There is robust evidence that the appropriate treatment of dyslipidaemia substantially reduces cardiovascular disease-related morbidity and mortality. Raloxifene is a selective oestrogen receptor modulator that also interferes with the lipid metabolism and may be of aid in the management of lipid abnormalities in females. Therefore, we conducted a systematic review and meta-analysis of the available randomized clinical trials (RCTs) exploring the effect of raloxifene on the lipid profile in women. The Scopus, Web of Science, PubMed/Medline and EMBASE databases were systematically and independently searched by two assessors from inception until 20 November 2020 without time and language restrictions. The overall findings were generated from 30 eligible RCTs.
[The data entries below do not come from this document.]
(* ===== verification/JsString.v ===== *)
(** * JsString: the JavaScript string methods the components call

    [String.prototype.toLowerCase], [toUpperCase], [includes], [startsWith],
    [endsWith], [split] and [Array.prototype.join] on one-character
    separators, [slice], [charAt] and [replace] of a global one-character
    regular expression, on strings of ASCII code units ([jstr]).  Each
    executable definition comes with its relational specification
    (prefix, suffix, infix) and the round trips between [split] and
    [join]. *)

From stdpp Require Import base list strings.
From Stdlib Require Import Ascii.
From S2P Require Import Prelude.

(** ** Case mapping (ASCII letters; other code units are caseless) *)

Definition is_upper (c : ascii) : bool :=
  let n := nat_of_ascii c in (65 <=? n) && (n <=? 90).

Definition is_lower (c : ascii) : bool :=
  let n := nat_of_ascii c in (97 <=? n) && (n <=? 122).

Definition lower_char (c : ascii) : ascii :=
  if is_upper c then ascii_of_nat (nat_of_ascii c + 32) else c.

Definition upper_char (c : ascii) : ascii :=
  if is_lower c then ascii_of_nat (nat_of_ascii c - 32) else c.

Definition toLowerCase (s : jstr) : jstr := lower_char <$> s.
Definition toUpperCase (s : jstr) : jstr := upper_char <$> s.

(** ** Searching *)

Fixpoint startsWith (s p : jstr) : bool :=
  match p, s with
  | [], _ => true
  | c :: p', d :: s' => bool_decide (c = d) && startsWith s' p'
  | _ :: _, [] => false
  end.

Definition endsWith (s p : jstr) : bool := startsWith (reverse s) (reverse p).

Fixpoint includes (s p : jstr) : bool :=
  startsWith s p || match s with [] => false | _ :: s' => includes s' p end.

(** [p] occurs in [s] at some position. *)
Definition infix_of (p s : jstr) : Prop := exists a b, s = a ++ p ++ b.

(** ** Splitting and joining *)

(** [s.split(c)] for a one-character separator: always at least one piece. *)
Fixpoint split (c : ascii) (s : jstr) : list jstr :=
  match s with
  | [] => [[]]
  | d :: s' =>
      let r := split c s' in
      if bool_decide (d = c) then [] :: r
      else match r with [] => [[d]] | w :: ws => (d :: w) :: ws end
  end.

(** [l.join(sep)]. *)
Fixpoint join (sep : jstr) (l : list jstr) : jstr :=
  match l with
  | [] => []
  | [w] => w
  | w :: ws => w ++ sep ++ join sep ws
  end.

(** [s.replace(/c/g, d)] for a one-character pattern. *)
Definition replace_char (c d : ascii) (s : jstr) : jstr :=
  (fun x => if bool_decide (x = c) then d else x) <$> s.

(** [s.slice(a, b)] and [s.slice(a)] for non-negative indices. *)
Definition slice (s : jstr) (a b : nat) : jstr := take (b - a) (drop a s).
Definition slice_from (s : jstr) (a : nat) : jstr := drop a s.

(** [s.charAt(i)]: the empty string out of range. *)
Definition charAt (s : jstr) (i : nat) : jstr := take 1 (drop i s).

(** [`${b && s}`] in a template literal, [b] a boolean: the text of
    [false] when [b] does not hold. *)
Definition tpl_and (b : bool) (s : jstr) : jstr := if b then s else str "false".

(** ** Lemmas *)

Lemma length_toLowerCase s : length (toLowerCase s) = length s.
Proof. apply length_fmap. Qed.

Lemma length_toUpperCase s : length (toUpperCase s) = length s.
Proof. apply length_fmap. Qed.

Lemma toLowerCase_app s t : toLowerCase (s ++ t) = toLowerCase s ++ toLowerCase t.
Proof. apply fmap_app. Qed.

Lemma lower_char_idem c : lower_char (lower_char c) = lower_char c.
Proof. destruct c as [[] [] [] [] [] [] [] []]; reflexivity. Qed.

Lemma toLowerCase_idem s : toLowerCase (toLowerCase s) = toLowerCase s.
Proof.
  unfold toLowerCase. rewrite <- list_fmap_compose.
  apply list_fmap_ext. intros. apply lower_char_idem.
Qed.

Lemma upper_char_idem c : upper_char (upper_char c) = upper_char c.
Proof. destruct c as [[] [] [] [] [] [] [] []]; reflexivity. Qed.

Lemma lower_upper_char c : lower_char (upper_char c) = lower_char c.
Proof. destruct c as [[] [] [] [] [] [] [] []]; reflexivity. Qed.

(** Lowering forgets what upper-casing did. *)
Lemma toLowerCase_toUpperCase s : toLowerCase (toUpperCase s) = toLowerCase s.
Proof.
  unfold toLowerCase, toUpperCase. rewrite <- list_fmap_compose.
  apply list_fmap_ext. intros. apply lower_upper_char.
Qed.

#[export] Hint Rewrite length_toLowerCase length_toUpperCase toLowerCase_app
  toLowerCase_idem lower_char_idem upper_char_idem toLowerCase_toUpperCase : js_rw.

Lemma startsWith_spec s p : startsWith s p = true <-> p `prefix_of` s.
Proof.
  revert s. induction p as [|c p IH]; intros [|d s]; simpl.
  - split; [intros _; apply prefix_nil | done].
  - split; [intros _; apply prefix_nil | done].
  - split; [done|]. intros H. by apply prefix_nil_inv in H.
  - rewrite andb_true_iff, bool_decide_eq_true, IH. split.
    + intros [-> H]. by apply prefix_cons.
    + intros H. apply prefix_cons_inv_1 in H as Hc.
      apply prefix_cons_inv_2 in H. done.
Qed.

Lemma endsWith_spec s p : endsWith s p = true <-> p `suffix_of` s.
Proof.
  unfold endsWith. rewrite startsWith_spec. symmetry. apply suffix_prefix_reverse.
Qed.

Lemma includes_spec s p : includes s p = true <-> infix_of p s.
Proof.
  induction s as [|d s IH]; cbn [includes]; rewrite orb_true_iff, startsWith_spec.
  - split.
    + intros [H|H]; [|discriminate]. apply prefix_nil_inv in H as ->. by exists [], [].
    + intros (a & b & H). left. destruct a, p; try discriminate. apply prefix_nil.
  - rewrite IH. split.
    + intros [[k ->]|(a & b & ->)].
      * by exists [], k.
      * by exists (d :: a), b.
    + intros (a & b & H). destruct a as [|d' a]; simpl in H.
      * left. exists b. done.
      * injection H as <- ->. right. by exists a, b.
Qed.

Lemma includes_nil s : includes s [] = true.
Proof. apply includes_spec. by exists [], s. Qed.

Lemma startsWith_includes s p : startsWith s p = true -> includes s p = true.
Proof. destruct s; simpl; intros ->; done. Qed.

#[export] Hint Resolve includes_nil startsWith_includes : js.

(** Case-insensitive comparison by lowering both sides is insensitive to
    the case of either argument. *)
Lemma includes_lower_lower s p :
  includes (toLowerCase (toLowerCase s)) (toLowerCase p) =
  includes (toLowerCase s) (toLowerCase (toLowerCase p)).
Proof. by rewrite !toLowerCase_idem. Qed.

(** *** [split] and [join] *)

Lemma split_not_nil c s : split c s <> [].
Proof.
  induction s as [|d s IH]; simpl; [done|].
  case_bool_decide; [done|]. destruct (split c s); done.
Qed.

Lemma split_pieces_no_sep c s : Forall (fun w => c ∉ w) (split c s).
Proof.
  induction s as [|d s IH]; simpl.
  - constructor; [apply not_elem_of_nil | constructor].
  - case_bool_decide as Hd.
    + constructor; [apply not_elem_of_nil | done].
    + destruct (split c s) as [|w ws] eqn:E.
      * constructor; [|constructor]. rewrite list_elem_of_singleton. congruence.
      * inversion IH as [|? ? Hw Hws]; subst. constructor; [|done].
        rewrite elem_of_cons. intros [->|?]; [done|]. by apply Hw.
Qed.

Lemma join_cons_head sep d w ws :
  join sep ((d :: w) :: ws) = d :: join sep (w :: ws).
Proof. destruct ws; reflexivity. Qed.

Lemma join_sep_head sep ws :
  ws <> [] -> join sep ([] :: ws) = sep ++ join sep ws.
Proof. destruct ws; [done|reflexivity]. Qed.

Lemma join_split c s : join [c] (split c s) = s.
Proof.
  induction s as [|d s IH]; simpl; [done|].
  case_bool_decide as Hd.
  - subst d. rewrite join_sep_head by apply split_not_nil. by rewrite IH.
  - destruct (split c s) as [|w ws] eqn:E.
    + by apply split_not_nil in E.
    + rewrite join_cons_head. by rewrite IH.
Qed.

Lemma split_app_sep c w rest :
  c ∉ w -> split c (w ++ c :: rest) = w :: split c rest.
Proof.
  induction w as [|d w IH]; intros Hw; simpl.
  - by rewrite bool_decide_true.
  - rewrite elem_of_cons in Hw. rewrite bool_decide_false by naive_solver.
    rewrite IH by naive_solver. done.
Qed.

Lemma split_no_sep c w : c ∉ w -> split c w = [w].
Proof.
  induction w as [|d w IH]; intros Hw; simpl; [done|].
  rewrite elem_of_cons in Hw. rewrite bool_decide_false by naive_solver.
  rewrite IH by naive_solver. done.
Qed.

Lemma split_join c ws :
  ws <> [] -> Forall (fun w => c ∉ w) ws -> split c (join [c] ws) = ws.
Proof.
  induction ws as [|w ws IH]; intros Hne Hall; [done|].
  inversion Hall as [|? ? Hw Hws]; subst.
  destruct ws as [|w' ws'].
  - simpl. by apply split_no_sep.
  - change (join [c] (w :: w' :: ws')) with (w ++ [c] ++ join [c] (w' :: ws')).
    simpl. rewrite split_app_sep by done. f_equal. by apply IH.
Qed.

Lemma replace_char_not_elem c d s : c <> d -> c ∉ replace_char c d s.
Proof.
  intros Hcd. unfold replace_char. rewrite list_elem_of_fmap.
  intros (x & Hx & _). case_bool_decide; congruence.
Qed.

Lemma replace_char_other c d e s :
  e <> c -> e ∈ s -> e ∈ replace_char c d s.
Proof.
  intros He Hs. unfold replace_char. apply list_elem_of_fmap.
  exists e. split; [by rewrite bool_decide_false|done].
Qed.

Lemma length_replace_char c d s : length (replace_char c d s) = length s.
Proof. apply length_fmap. Qed.

Lemma replace_char_elem_inv c d e s :
  e ∈ replace_char c d s -> e = d \/ e ∈ s.
Proof.
  unfold replace_char. rewrite list_elem_of_fmap.
  intros (x & -> & Hx). case_bool_decide; auto.
Qed.

#[export] Hint Resolve replace_char_not_elem split_pieces_no_sep : js.

(** [a < b] on strings: lexicographic on code units. *)
Fixpoint jstr_ltb (a b : jstr) : bool :=
  match a, b with
  | [], [] => false
  | [], _ :: _ => true
  | _ :: _, [] => false
  | x :: a', y :: b' =>
      if Nat.ltb (nat_of_ascii x) (nat_of_ascii y) then true
      else if Nat.ltb (nat_of_ascii y) (nat_of_ascii x) then false
      else jstr_ltb a' b'
  end.

Lemma jstr_ltb_irrefl a : jstr_ltb a a = false.
Proof. induction a as [|x a IH]; simpl; [done|]. by rewrite Nat.ltb_irrefl. Qed.

(** A character of [join sep ws] comes from [sep] or from one of [ws]. *)
Lemma join_elem sep ws x :
  x ∈ join sep ws -> x ∈ sep \/ exists w, w ∈ ws /\ x ∈ w.
Proof.
  induction ws as [|w ws IH]; simpl; intros Hx.
  - by apply not_elem_of_nil in Hx.
  - destruct ws as [|w' ws'].
    + right. exists w. split; [apply list_elem_of_here|done].
    + apply elem_of_app in Hx as [Hx|Hx].
      * right. exists w. split; [apply list_elem_of_here|done].
      * apply elem_of_app in Hx as [Hx|Hx]; [by left|].
        destruct (IH Hx) as [?|(w0 & Hw0 & Hx0)]; [by left|].
        right. exists w0. split; [by apply list_elem_of_further|done].
Qed.

Lemma join_not_elem c sep ws :
  c ∉ sep -> Forall (fun w => c ∉ w) ws -> c ∉ join sep ws.
Proof.
  intros Hs Hws Hc. apply join_elem in Hc as [?|(w & Hw & Hc)]; [done|].
  rewrite Forall_forall in Hws. by apply (Hws w).
Qed.

Lemma join_singleton sep w : join sep [w] = w.
Proof. reflexivity. Qed.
As compared to controls, raloxifene resulted in a significant elevation of the high-density lipoprotein-cholesterol (HDL-C) (WMD: 2.41 mg/dL, 95% CI: 0.84-3.97, P = 0.003) and a significant reduction of the total cholesterol (TC) (WMD:-14.84 mg/dL, 95% CI: -20.37 to -9.317, P = 0.000) and of the low-density lipoprotein-cholesterol (LDL-C) (WMD: -17 mg/dL, 95% CI: -25.77, -8.22, P = 0.000). In the stratified analysis, a significant decrease of serum triglycerides (TG) (WMD: -22.06 mg/dL) was achieved in the RCTs with a duration of ≤ 26 weeks (WMD -8.70 mg/dL) and with baseline TG concentrations of ≥ 130 mg/dL (WMD: -23.02 mg/dL). In conclusion, raloxifene treatment can increase HDL-C and lower LDL-C and TC. In terms of TG, a significant decrease can be observed if the administration of raloxifene lasts ≤ 26 weeks and if the baseline TG concentrations are ≥ 130 mg/dL.